But David is experiencing brief visions of his disfigured face, Julie still being alive, and meeting a man(Noah Taylor) at a bar who tells David he can control his life however he wishes. One day David comes home and Julie is there convincing David that she is Sofia. David then becomes angry and confused which results him to suffocate Julie while having intercourse. David is put into an insane asylum with a man who he talks to everyday for a few hours by the name of Curtis(Kurt Russell). David tells Curtis his story but of course he doesn't believe David. David then sees a commercial on TV with the man he met at the bar who works for a company by the name of "Life Extension." Curtis, David, and a bodyguard arrive at this company and speaks with a woman(Tilda Swinton) who David has had visions vaguely about. The woman goes onto explain that they freeze people just after their point of death, by placing them in a lucid dream state. David then calls tech support which results him to be talking to the man at the bar(Noah Taylor) on a impossibly tall building given two choices for what he can accept. Either he can be reinserted to the correct lucid dream state or to wake up by jumping off the building. David then chooses to jump off the building and is awoken by a voice saying "open your eyes", David then opens his eyes and the movie ends there.
This movie is very complicated and I didn't need to tell you every little thing that has happened, but there is no simple plot for this movie. Anyway, as I watched this film I noticed a element that stood out in the matter of camera. Within this production, I noticed times where a steady cam came into place to expose David's life and dream state. In one of the scenes in the beginning, David is driving to work and notices that nobody is in times square(NYC). The steady cam then moves in on Davids car from a distance and then David steps out of the car and he proceeds to jog into the street. The camera is following David in front of him, behind him, and on the sides capturing the emptiness of this street. This shot was very good in terms of composition. It started off in a medium shot by revealing the location, and then brought into a closeup of the actor showing his confusion as to what is happening, then onto a extreme long shot of the city and it's vast emptiness.
There was another scene where David and all the other characters in the movie were on top of the building when David was deciding his fate. The sky had an effect of how the painting did in David's apartment. It really gave us a symbolic meaning of this scene. I enjoyed it very much to see this scene come into play towards the ending, really wraps it up and explains Vanilla Sky. I noticed a scene that didn't stand out as well as it may have. It was right after Julie drove off the bridge. The camera got multiple angles of the crash into the wall and then they let the camera roll for about 10-20 seconds of just the car sitting there and then finally people in the background realize what just happened. I wish they showed what happened inside the car, but I guess they wished for the viewers get a deeper symbolic meaning of Sofia "being alive" still later in the movie.

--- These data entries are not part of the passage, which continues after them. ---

(* ===== verification/Jesd204.v ===== *)
(** * The JESD204 framework of [jesd204/]

    Device registration, topologies, link rates ([jesd204-core.c]) and the
    state machine that drives the devices of a topology through the bring-up
    operations and back ([jesd204-fsm.c]).

    Devices, topologies, top devices, device arrays and link arrays are blocks
    of heaps.  The drivers' callbacks are parameters: commands on the whole
    memory and on a world of their own. *)
From S2P Require Import Prelude Util.

(** ** Data *)

Inductive jesd204_version : Type :=
  | JESD204_VERSION_A | JESD204_VERSION_B | JESD204_VERSION_C.

Definition version_code (v : jesd204_version) : Z :=
  match v with JESD204_VERSION_A => 0 | JESD204_VERSION_B => 1 | JESD204_VERSION_C => 2 end.

Inductive jesd204_encoder : Type :=
  | JESD204_ENCODER_UNKNOWN | JESD204_ENCODER_8B10B | JESD204_ENCODER_64B66B
  | JESD204_ENCODER_64B80B.

Definition encoder_code (e : jesd204_encoder) : Z :=
  match e with
  | JESD204_ENCODER_UNKNOWN => 0 | JESD204_ENCODER_8B10B => 1
  | JESD204_ENCODER_64B66B => 2 | JESD204_ENCODER_64B80B => 3
  end.

Record jesd204_sysref : Type := Sysref {
  sysref_mode : Z;
  capture_falling_edge : Z;
  valid_falling_edge : Z;
  lmfc_offset : Z
}.

(** [jesd_version] and [jesd_encoder] are bytes that hold the codes of the
    enumerations. *)
Record jesd204_link : Type := Link {
  link_id : Z;
  error : Z;
  sample_rate : Z;
  sample_rate_div : Z;
  is_transmit : bool;
  num_lanes : Z;
  num_converters : Z;
  octets_per_frame : Z;
  frames_per_multiframe : Z;
  num_of_multiblocks_in_emb : Z;
  bits_per_sample : Z;
  converter_resolution : Z;
  jesd_version : Z;
  jesd_encoder : Z;
  subclass : Z;
  device_id : Z;
  bank_id : Z;
  scrambling : Z;
  high_density : Z;
  ctrl_words_per_frame_clk : Z;
  ctrl_bits_per_sample : Z;
  samples_per_conv_frame : Z;
  lane_ids : ptr;
  sysref : jesd204_sysref;
  dac_adj_resolution_steps : Z;
  dac_adj_direction : Z;
  dac_phase_adj : Z
}.

(** What [calloc] leaves in a link. *)
Definition link0 : jesd204_link :=
  Link 0 0 0 0 false 0 0 0 0 0 0 0 0 0 0 0 0 0 0 0 0 0 None (Sysref 0 0 0 0) 0 0 0.

Record jesd204_link_opaque : Type := LinkOpaque {
  link : jesd204_link;
  lo_jdev_top : ptr;
  link_idx : Z
}.

Definition JESD204_MAX_LINKS : Z := 16.
Definition JESD204_MAX_TOPOLOGY_LINKS : Z := 16.

Record jesd204_dev_top : Type := DevTop {
  top_jdev : ptr;
  jdev_sysref : ptr;
  jdev_sysref_sec : ptr;
  top_link_ids : list Z;
  num_links : Z;
  active_links : ptr
}.

Record jesd204_dev : Type := Dev {
  dev_data : ptr;
  priv : ptr;
  is_top : bool;
  topology : ptr
}.

Record jesd204_topology_dev : Type := TopoDev {
  td_jdev : ptr;
  is_top_device : bool;
  is_sysref_provider : bool;
  link_ids : list Z;
  links_number : Z
}.

Record jesd204_topology : Type := Topo {
  dev_top : ptr;
  topo_devs : ptr;
  devs_number : Z
}.

Inductive jesd204_state_op_reason : Type :=
  | JESD204_STATE_OP_REASON_INIT | JESD204_STATE_OP_REASON_UNINIT.

(** The operations, in the order of the bring-up. *)
Inductive jesd204_dev_op : Type :=
  | JESD204_OP_DEVICE_INIT | JESD204_OP_LINK_INIT | JESD204_OP_LINK_SUPPORTED
  | JESD204_OP_LINK_PRE_SETUP | JESD204_OP_CLK_SYNC_STAGE1 | JESD204_OP_CLK_SYNC_STAGE2
  | JESD204_OP_CLK_SYNC_STAGE3 | JESD204_OP_LINK_SETUP | JESD204_OP_OPT_SETUP_STAGE1
  | JESD204_OP_OPT_SETUP_STAGE2 | JESD204_OP_OPT_SETUP_STAGE3 | JESD204_OP_OPT_SETUP_STAGE4
  | JESD204_OP_OPT_SETUP_STAGE5 | JESD204_OP_CLOCKS_ENABLE | JESD204_OP_LINK_ENABLE
  | JESD204_OP_LINK_RUNNING | JESD204_OP_OPT_POST_RUNNING_STAGE.

Definition dev_ops : list jesd204_dev_op :=
  [JESD204_OP_DEVICE_INIT; JESD204_OP_LINK_INIT; JESD204_OP_LINK_SUPPORTED;
   JESD204_OP_LINK_PRE_SETUP; JESD204_OP_CLK_SYNC_STAGE1; JESD204_OP_CLK_SYNC_STAGE2;
   JESD204_OP_CLK_SYNC_STAGE3; JESD204_OP_LINK_SETUP; JESD204_OP_OPT_SETUP_STAGE1;
   JESD204_OP_OPT_SETUP_STAGE2; JESD204_OP_OPT_SETUP_STAGE3; JESD204_OP_OPT_SETUP_STAGE4;
   JESD204_OP_OPT_SETUP_STAGE5; JESD204_OP_CLOCKS_ENABLE; JESD204_OP_LINK_ENABLE;
   JESD204_OP_LINK_RUNNING; JESD204_OP_OPT_POST_RUNNING_STAGE].

#[export] Instance jesd204_dev_op_eq_dec : EqDecision jesd204_dev_op.
Proof. solve_decision. Defined.

(** ** Link rates *)

(** [unsigned long], 32 or 64 bits wide. *)
Section rates.
  Context (long_bits : Z).

Definition jesd204_link_validate_params (lnk : jesd204_link) : Z :=
  if negb (truthy (num_lanes lnk)) then - EINVAL else
  if negb (truthy (num_converters lnk)) then - EINVAL else
  if negb (truthy (bits_per_sample lnk)) then - EINVAL else
  if negb (truthy (sample_rate lnk)) then - EINVAL else 0.

(** The encoding ratio, [None] for the [return -EINVAL] of the switch. *)
Definition encoding (lnk : jesd204_link) : option (Z * Z) :=
  if jesd_version lnk =? version_code JESD204_VERSION_C then
    if jesd_encoder lnk =? encoder_code JESD204_ENCODER_64B66B then Some (66, 64) else
    if jesd_encoder lnk =? encoder_code JESD204_ENCODER_8B10B then Some (10, 8) else
    if jesd_encoder lnk =? encoder_code JESD204_ENCODER_64B80B then Some (80, 64) else None
  else Some (10, 8).

(** The results are the return code and what the pointer is set to. *)
Definition jesd204_link_get_rate (lnk : jesd204_link) : outcome (Z * option Z) :=
  let ret := jesd204_link_validate_params lnk in
  if truthy ret then Done (ret, None) else
  match encoding lnk with
  | None => Done (- EINVAL, None)
  | Some (encoding_n, encoding_d) =>
      let div := if truthy (sample_rate_div lnk) then sample_rate_div lnk else 1 in
      let rate := u64 (u64 (num_converters lnk * bits_per_sample lnk * encoding_n)
                       * sample_rate lnk) in
      r ← no_os_do_div rate (u64 (num_lanes lnk * encoding_d * div));
      Done (0, Some r.2)
  end.

Definition jesd204_link_get_rate_khz (lnk : jesd204_link) : outcome (Z * option Z) :=
  r ← jesd204_link_get_rate lnk;
  match r with
  | (ret, Some lane_rate_hz) =>
      if truthy ret then Done (ret, None)
      else Done (ret, Some (wrap long_bits (u64 (lane_rate_hz + 1000 / 2) / 1000)))
  | (ret, None) => Done (ret, None)
  end.

(** The divisor of the device clock, [None] for [return -EINVAL]. *)
Definition clock_div (lnk : jesd204_link) : option Z :=
  if jesd_version lnk =? version_code JESD204_VERSION_C then
    if jesd_encoder lnk =? encoder_code JESD204_ENCODER_64B66B then Some 66 else
    if jesd_encoder lnk =? encoder_code JESD204_ENCODER_8B10B then Some 40 else
    if jesd_encoder lnk =? encoder_code JESD204_ENCODER_64B80B then Some 80 else None
  else Some 40.

Definition jesd204_link_get_device_clock (lnk : jesd204_link) : outcome (Z * option Z) :=
  r ← jesd204_link_get_rate lnk;
  match r with
  | (ret, Some lane_rate_hz) =>
      if truthy ret then Done (ret, None) else
      match clock_div lnk with
      | None => Done (- EINVAL, None)
      | Some encoding_n =>
          q ← no_os_do_div lane_rate_hz encoding_n;
          Done (ret, Some (wrap long_bits q.2))
      end
  | (ret, None) => Done (ret, None)
  end.

Definition jesd204_link_get_lmfc_lemc_rate (lnk : jesd204_link) : outcome (Z * option Z) :=
  r ← jesd204_link_get_rate lnk;
  match r with
  | (ret, Some lane_rate_hz) =>
      if truthy ret then Done (ret, None) else
      let F := octets_per_frame lnk in
      let K := frames_per_multiframe lnk in
      let E := num_of_multiblocks_in_emb lnk in
      let enc := jesd_encoder lnk in
      if jesd_version lnk =? version_code JESD204_VERSION_C then
        if (enc =? encoder_code JESD204_ENCODER_64B66B)
           || (enc =? encoder_code JESD204_ENCODER_64B80B) then
          let bkw := if enc =? encoder_code JESD204_ENCODER_64B80B then 80 else 66 in
          if truthy E then
            q ← no_os_do_div lane_rate_hz (u32 (bkw * 32 * E));
            Done (0, Some (wrap long_bits q.2))
          else
            q ← no_os_do_div (u64 (lane_rate_hz * 8)) (u32 (bkw * F * K));
            Done (0, Some (wrap long_bits q.2))
        else if enc =? encoder_code JESD204_ENCODER_8B10B then
          q ← no_os_do_div lane_rate_hz (10 * F * K);
          Done (0, Some (wrap long_bits q.2))
        else Done (- EINVAL, None)
      else
        q ← no_os_do_div lane_rate_hz (10 * F * K);
        Done (0, Some (wrap long_bits q.2))
  | (ret, None) => Done (ret, None)
  end.
End rates.

Definition jesd204_copy_link_params (dst src : jesd204_link) : jesd204_link :=
  Link (link_id dst) (error dst) (sample_rate dst) (sample_rate_div dst)
    (is_transmit src) (num_lanes src) (num_converters src) (octets_per_frame src)
    (frames_per_multiframe src) (num_of_multiblocks_in_emb src) (bits_per_sample src)
    (converter_resolution src) (jesd_version src) (jesd_encoder src) (subclass src)
    (device_id src) (bank_id src) (scrambling src) (high_density src)
    (ctrl_words_per_frame_clk src) (ctrl_bits_per_sample src) (samples_per_conv_frame src)
    (lane_ids dst) (sysref src) (dac_adj_resolution_steps src) (dac_adj_direction src)
    (dac_phase_adj src).

(** ** Memory *)

(** [W] is the drivers' world: registers, private data, a log of the calls. *)
Record jmem (W : Type) : Type := JMem {
  jdevs : heap jesd204_dev;
  jprivs : heap Z;
  jtops : heap jesd204_topology;
  jdtops : heap jesd204_dev_top;
  jtdevs : heap (list jesd204_topology_dev);
  jlinks : heap (list jesd204_link_opaque);
  world : W
}.
Arguments JMem {W} _ _ _ _ _ _ _.
Arguments jdevs {W} _.
Arguments jprivs {W} _.
Arguments jtops {W} _.
Arguments jdtops {W} _.
Arguments jtdevs {W} _.
Arguments jlinks {W} _.
Arguments world {W} _.

(** A link is passed to a callback as the address of an element of an array. *)
Definition link_ref : Type := (ptr * Z)%type.

Inductive jesd204_state_op_mode : Type :=
  | JESD204_STATE_OP_MODE_PER_LINK
  | JESD204_STATE_OP_MODE_PER_DEVICE.

(** Nothing reads the [mode]. *)
Record jesd204_state_op (W : Type) : Type := StateOp {
  mode : jesd204_state_op_mode;
  per_device : option (ptr -> jesd204_state_op_reason -> cmd (jmem W) Z);
  per_link : option (ptr -> jesd204_state_op_reason -> link_ref -> cmd (jmem W) Z);
  post_state_sysref : bool
}.
Arguments StateOp {W} _ _ _ _.
Arguments mode {W} _.
Arguments per_device {W} _.
Arguments per_link {W} _.
Arguments post_state_sysref {W} _.

(** Nor [max_num_links] and [num_retries]. *)
Record jesd204_dev_data (W : Type) : Type := DevData {
  sysref_cb : option (ptr -> cmd (jmem W) Z);
  sizeof_priv : Z;
  max_num_links : Z;
  num_retries : Z;
  state_ops : jesd204_dev_op -> jesd204_state_op W
}.
Arguments DevData {W} _ _ _ _ _.
Arguments max_num_links {W} _.
Arguments num_retries {W} _.
Arguments sysref_cb {W} _.
Arguments sizeof_priv {W} _.
Arguments state_ops {W} _.

Section jesd.
  Context {W : Type}.

(** The constant driver data, by address. *)
  Context (driver : positive -> jesd204_dev_data W).

Definition on_jdevs {A} : cmd (heap jesd204_dev) A -> cmd (jmem W) A :=
  zoom jdevs (fun h m => JMem h (jprivs m) (jtops m) (jdtops m) (jtdevs m) (jlinks m) (world m)).
Definition on_jprivs {A} : cmd (heap Z) A -> cmd (jmem W) A :=
  zoom jprivs (fun h m => JMem (jdevs m) h (jtops m) (jdtops m) (jtdevs m) (jlinks m) (world m)).
Definition on_jtops {A} : cmd (heap jesd204_topology) A -> cmd (jmem W) A :=
  zoom jtops (fun h m => JMem (jdevs m) (jprivs m) h (jdtops m) (jtdevs m) (jlinks m) (world m)).
Definition on_jdtops {A} : cmd (heap jesd204_dev_top) A -> cmd (jmem W) A :=
  zoom jdtops (fun h m => JMem (jdevs m) (jprivs m) (jtops m) h (jtdevs m) (jlinks m) (world m)).
Definition on_jtdevs {A} : cmd (heap (list jesd204_topology_dev)) A -> cmd (jmem W) A :=
  zoom jtdevs (fun h m => JMem (jdevs m) (jprivs m) (jtops m) (jdtops m) h (jlinks m) (world m)).
Definition on_jlinks {A} : cmd (heap (list jesd204_link_opaque)) A -> cmd (jmem W) A :=
  zoom jlinks (fun h m => JMem (jdevs m) (jprivs m) (jtops m) (jdtops m) (jtdevs m) h (world m)).

Definition load_jdev (p : ptr) : cmd (jmem W) jesd204_dev := on_jdevs (hload p).
Definition load_topo (p : ptr) : cmd (jmem W) jesd204_topology := on_jtops (hload p).
Definition load_dtop (p : ptr) : cmd (jmem W) jesd204_dev_top := on_jdtops (hload p).

(** The driver data of a device: [jdev->dev_data]. *)
Definition data_of (jdev : ptr) : cmd (jmem W) (jesd204_dev_data W) :=
  d ← load_jdev jdev; p ← the (dev_data d); mret (driver p).

(** ** Registration *)

(** The result is the return code and what [*jdev] was set to; a failed
    allocation of the private data is not an error. *)
Definition jesd204_dev_register (jdev_is_null : bool) (dev_data : ptr) :
  cmd (jmem W) (Z * ptr) :=
  if jdev_is_null then mret (- EINVAL, None) else
  match dev_data with
  | None => mret (- EINVAL, None)
  | Some _ =>
      dev ← on_jdevs (halloc (Dev None None false None));
      match dev with
      | None => mret (- ENOMEM, None)
      | Some _ =>
          p ← on_jprivs (halloc 0);
          _ ← on_jdevs (hstore dev (Dev dev_data p false None));
          mret (0, dev)
      end
  end.

Definition jesd204_dev_unregister (jdev : ptr) : cmd (jmem W) Z :=
  match jdev with
  | None => mret (- EINVAL)
  | Some _ =>
      d ← load_jdev jdev;
      _ ← on_jprivs (hfree (priv d));
      _ ← on_jdevs (hfree jdev);
      mret 0
  end.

I feel as though the director truly needs composition and camera to show to the viewers what the movie means, the actors feel, and what we all see in life. It captures the essence of what makes a true movie. Nobody would enjoy a movie in which everything was point blank and didn't make you think. A true good movie, makes the viewer think a little because then you find out all the little secret meanings of the plot and characters lives.
I found a distinct resemblance from this movie to Memento. These movies both make you believe that nothing is true, or reality is really real. They both also end with the beginning in some way. Memento is told backwards and ends with the beginning and in Vanilla Sky we are greeted and left with the dialogue line "Open your eyes" as if the whole movie was played backwards as well.